- **Assignment**:
What is wanted is an exact copy of the lines from the top of the listing through the line containing "(** ** Plugin".

::::

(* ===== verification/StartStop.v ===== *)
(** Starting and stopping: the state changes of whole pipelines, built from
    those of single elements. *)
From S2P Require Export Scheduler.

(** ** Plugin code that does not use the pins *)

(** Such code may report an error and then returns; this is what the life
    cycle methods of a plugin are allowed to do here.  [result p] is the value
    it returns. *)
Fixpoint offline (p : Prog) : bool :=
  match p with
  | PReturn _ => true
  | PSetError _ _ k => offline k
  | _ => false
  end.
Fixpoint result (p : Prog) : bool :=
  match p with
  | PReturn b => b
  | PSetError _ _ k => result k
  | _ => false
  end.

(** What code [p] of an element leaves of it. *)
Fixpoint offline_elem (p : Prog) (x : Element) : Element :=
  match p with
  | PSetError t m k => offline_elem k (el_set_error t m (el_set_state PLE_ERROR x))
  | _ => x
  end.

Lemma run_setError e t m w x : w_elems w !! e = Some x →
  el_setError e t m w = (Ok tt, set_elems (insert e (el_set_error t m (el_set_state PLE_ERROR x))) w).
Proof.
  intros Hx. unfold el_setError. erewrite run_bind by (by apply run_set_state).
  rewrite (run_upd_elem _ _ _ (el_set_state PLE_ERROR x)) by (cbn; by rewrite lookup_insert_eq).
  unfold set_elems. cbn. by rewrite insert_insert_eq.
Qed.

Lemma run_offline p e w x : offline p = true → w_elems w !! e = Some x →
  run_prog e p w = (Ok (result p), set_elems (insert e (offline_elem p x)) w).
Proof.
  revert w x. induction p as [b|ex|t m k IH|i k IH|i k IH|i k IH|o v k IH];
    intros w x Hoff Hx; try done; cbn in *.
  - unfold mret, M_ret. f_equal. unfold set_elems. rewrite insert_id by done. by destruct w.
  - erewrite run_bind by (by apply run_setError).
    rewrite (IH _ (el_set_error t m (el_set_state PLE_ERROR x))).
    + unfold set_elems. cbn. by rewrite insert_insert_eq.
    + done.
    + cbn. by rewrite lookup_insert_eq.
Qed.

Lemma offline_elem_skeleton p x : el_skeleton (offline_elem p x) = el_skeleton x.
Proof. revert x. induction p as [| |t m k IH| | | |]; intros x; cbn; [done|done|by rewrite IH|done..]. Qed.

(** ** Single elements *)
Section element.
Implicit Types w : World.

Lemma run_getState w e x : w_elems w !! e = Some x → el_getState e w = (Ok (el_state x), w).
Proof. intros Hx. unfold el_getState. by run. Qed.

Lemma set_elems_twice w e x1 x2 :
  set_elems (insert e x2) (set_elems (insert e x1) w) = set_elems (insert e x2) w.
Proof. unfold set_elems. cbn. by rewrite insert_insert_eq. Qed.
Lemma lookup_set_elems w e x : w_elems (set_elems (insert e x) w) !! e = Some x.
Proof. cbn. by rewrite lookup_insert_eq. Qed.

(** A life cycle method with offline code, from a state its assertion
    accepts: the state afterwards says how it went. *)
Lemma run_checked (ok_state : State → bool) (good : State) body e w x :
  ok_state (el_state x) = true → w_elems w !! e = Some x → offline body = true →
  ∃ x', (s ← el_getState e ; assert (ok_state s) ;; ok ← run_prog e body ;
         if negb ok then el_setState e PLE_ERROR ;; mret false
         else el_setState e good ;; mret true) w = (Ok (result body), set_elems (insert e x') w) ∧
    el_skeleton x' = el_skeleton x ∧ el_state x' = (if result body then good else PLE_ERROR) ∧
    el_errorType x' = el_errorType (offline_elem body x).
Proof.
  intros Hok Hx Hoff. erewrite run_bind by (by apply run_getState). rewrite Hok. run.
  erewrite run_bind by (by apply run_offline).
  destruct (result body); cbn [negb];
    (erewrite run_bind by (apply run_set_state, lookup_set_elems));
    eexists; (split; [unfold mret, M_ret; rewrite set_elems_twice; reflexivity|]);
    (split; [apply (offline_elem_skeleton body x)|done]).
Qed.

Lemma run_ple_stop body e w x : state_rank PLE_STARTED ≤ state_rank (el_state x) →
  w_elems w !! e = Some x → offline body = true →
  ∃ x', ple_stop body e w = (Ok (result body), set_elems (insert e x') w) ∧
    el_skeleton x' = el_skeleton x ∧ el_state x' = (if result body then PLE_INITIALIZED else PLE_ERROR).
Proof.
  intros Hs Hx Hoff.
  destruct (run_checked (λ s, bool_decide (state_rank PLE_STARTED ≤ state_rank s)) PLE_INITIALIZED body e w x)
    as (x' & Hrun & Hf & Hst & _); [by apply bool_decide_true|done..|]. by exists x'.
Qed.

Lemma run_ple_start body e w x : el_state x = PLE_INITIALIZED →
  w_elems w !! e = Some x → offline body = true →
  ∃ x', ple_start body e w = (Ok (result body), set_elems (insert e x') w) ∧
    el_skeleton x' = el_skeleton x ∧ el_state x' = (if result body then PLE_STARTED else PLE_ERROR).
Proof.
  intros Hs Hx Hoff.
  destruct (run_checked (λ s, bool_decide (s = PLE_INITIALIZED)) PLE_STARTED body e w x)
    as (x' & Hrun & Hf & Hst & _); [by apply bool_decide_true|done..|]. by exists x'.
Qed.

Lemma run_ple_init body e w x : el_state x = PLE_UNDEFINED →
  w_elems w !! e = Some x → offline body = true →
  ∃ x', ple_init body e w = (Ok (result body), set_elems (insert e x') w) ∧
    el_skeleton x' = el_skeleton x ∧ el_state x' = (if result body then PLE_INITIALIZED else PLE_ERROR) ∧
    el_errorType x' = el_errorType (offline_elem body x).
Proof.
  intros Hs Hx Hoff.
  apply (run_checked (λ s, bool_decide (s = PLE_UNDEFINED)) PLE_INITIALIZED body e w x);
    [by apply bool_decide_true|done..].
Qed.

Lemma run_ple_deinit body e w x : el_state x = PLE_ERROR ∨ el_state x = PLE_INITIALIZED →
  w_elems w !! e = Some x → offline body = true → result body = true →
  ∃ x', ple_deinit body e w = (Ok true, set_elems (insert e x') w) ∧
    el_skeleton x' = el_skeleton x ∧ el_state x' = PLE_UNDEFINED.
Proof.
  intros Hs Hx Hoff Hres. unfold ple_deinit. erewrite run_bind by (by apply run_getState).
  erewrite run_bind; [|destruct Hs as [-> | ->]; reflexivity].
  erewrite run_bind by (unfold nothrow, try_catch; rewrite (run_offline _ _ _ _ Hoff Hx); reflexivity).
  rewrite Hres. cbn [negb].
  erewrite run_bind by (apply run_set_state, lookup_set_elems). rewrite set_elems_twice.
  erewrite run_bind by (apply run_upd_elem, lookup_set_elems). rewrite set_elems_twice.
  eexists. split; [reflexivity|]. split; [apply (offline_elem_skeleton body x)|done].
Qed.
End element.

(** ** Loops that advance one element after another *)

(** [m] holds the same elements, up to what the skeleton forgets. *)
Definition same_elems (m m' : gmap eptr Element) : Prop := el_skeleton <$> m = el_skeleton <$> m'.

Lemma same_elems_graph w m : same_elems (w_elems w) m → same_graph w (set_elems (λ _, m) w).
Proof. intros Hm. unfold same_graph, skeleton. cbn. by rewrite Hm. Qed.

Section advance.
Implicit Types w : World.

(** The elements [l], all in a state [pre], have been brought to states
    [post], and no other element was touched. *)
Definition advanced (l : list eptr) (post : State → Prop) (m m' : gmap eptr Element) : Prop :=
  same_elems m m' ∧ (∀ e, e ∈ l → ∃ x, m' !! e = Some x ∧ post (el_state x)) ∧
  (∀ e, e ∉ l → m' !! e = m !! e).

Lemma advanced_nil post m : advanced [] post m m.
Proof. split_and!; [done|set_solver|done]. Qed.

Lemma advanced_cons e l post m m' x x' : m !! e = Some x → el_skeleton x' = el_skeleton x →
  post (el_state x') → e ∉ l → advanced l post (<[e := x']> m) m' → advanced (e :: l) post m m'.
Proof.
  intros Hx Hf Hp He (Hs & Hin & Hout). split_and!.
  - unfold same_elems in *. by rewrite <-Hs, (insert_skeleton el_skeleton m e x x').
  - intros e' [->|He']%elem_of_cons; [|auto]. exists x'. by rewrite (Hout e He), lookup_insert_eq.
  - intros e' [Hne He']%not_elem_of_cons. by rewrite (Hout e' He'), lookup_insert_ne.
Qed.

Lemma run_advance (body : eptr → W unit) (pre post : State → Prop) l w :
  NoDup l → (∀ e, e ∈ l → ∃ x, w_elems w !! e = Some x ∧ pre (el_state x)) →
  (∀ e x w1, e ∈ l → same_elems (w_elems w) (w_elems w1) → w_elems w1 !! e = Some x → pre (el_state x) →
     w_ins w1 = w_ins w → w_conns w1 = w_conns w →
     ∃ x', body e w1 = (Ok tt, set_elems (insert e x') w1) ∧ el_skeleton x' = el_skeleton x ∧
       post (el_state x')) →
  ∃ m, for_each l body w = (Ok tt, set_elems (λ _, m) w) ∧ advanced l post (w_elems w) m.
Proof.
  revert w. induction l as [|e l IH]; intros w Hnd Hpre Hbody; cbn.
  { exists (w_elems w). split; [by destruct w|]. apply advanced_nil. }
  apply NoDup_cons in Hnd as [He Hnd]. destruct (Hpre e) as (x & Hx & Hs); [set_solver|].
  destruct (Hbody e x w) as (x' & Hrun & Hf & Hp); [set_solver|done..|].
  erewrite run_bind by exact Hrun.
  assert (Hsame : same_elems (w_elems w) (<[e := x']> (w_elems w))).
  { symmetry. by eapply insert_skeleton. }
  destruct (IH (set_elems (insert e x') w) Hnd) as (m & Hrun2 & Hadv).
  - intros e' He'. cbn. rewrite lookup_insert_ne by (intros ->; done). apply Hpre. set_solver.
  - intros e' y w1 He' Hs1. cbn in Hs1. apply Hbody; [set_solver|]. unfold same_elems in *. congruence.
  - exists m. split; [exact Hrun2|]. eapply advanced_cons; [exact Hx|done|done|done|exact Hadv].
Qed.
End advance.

::::

- **Result for this task**:
(* ===== verification/StartStop.v ===== *)
(** Starting and stopping: the state changes of whole pipelines, built from
    those of single elements. *)
From S2P Require Export Scheduler.

(** ** Plugin code that does not use the pins *)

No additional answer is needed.